### Stored data entries
____

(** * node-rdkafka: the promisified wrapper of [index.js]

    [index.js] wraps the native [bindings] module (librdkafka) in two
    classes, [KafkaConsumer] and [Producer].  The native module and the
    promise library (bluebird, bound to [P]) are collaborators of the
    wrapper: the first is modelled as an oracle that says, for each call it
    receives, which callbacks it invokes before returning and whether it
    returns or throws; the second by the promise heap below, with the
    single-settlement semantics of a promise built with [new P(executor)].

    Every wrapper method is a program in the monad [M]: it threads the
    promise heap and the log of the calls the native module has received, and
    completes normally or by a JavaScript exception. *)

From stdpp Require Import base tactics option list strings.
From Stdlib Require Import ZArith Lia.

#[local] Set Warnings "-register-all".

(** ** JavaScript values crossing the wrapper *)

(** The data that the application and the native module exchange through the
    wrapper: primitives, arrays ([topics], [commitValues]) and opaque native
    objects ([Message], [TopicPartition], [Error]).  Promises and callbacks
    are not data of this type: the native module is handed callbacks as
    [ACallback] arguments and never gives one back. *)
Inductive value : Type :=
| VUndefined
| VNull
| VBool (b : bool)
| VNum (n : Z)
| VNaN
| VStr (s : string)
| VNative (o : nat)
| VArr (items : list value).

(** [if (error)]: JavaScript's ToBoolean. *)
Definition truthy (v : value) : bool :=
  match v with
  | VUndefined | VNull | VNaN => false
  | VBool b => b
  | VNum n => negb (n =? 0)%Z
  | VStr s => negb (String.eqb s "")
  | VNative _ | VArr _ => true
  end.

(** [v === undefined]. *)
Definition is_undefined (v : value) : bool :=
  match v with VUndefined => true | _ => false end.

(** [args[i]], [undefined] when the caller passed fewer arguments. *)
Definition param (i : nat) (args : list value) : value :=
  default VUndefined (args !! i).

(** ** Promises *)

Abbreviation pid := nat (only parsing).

____

### WHAT IS EXPECTED
Transcribe only, please, the lines from the first line of the records through the line with "receives, which callbacks". Both of those lines are included.

### ANSWER TO THIS TASK
(** * node-rdkafka: the promisified wrapper of [index.js]

    [index.js] wraps the native [bindings] module (librdkafka) in two
    classes, [KafkaConsumer] and [Producer].  The native module and the
    promise library (bluebird, bound to [P]) are collaborators of the
    wrapper: the first is modelled as an oracle that says, for each call it
    receives, which callbacks it invokes before returning and whether it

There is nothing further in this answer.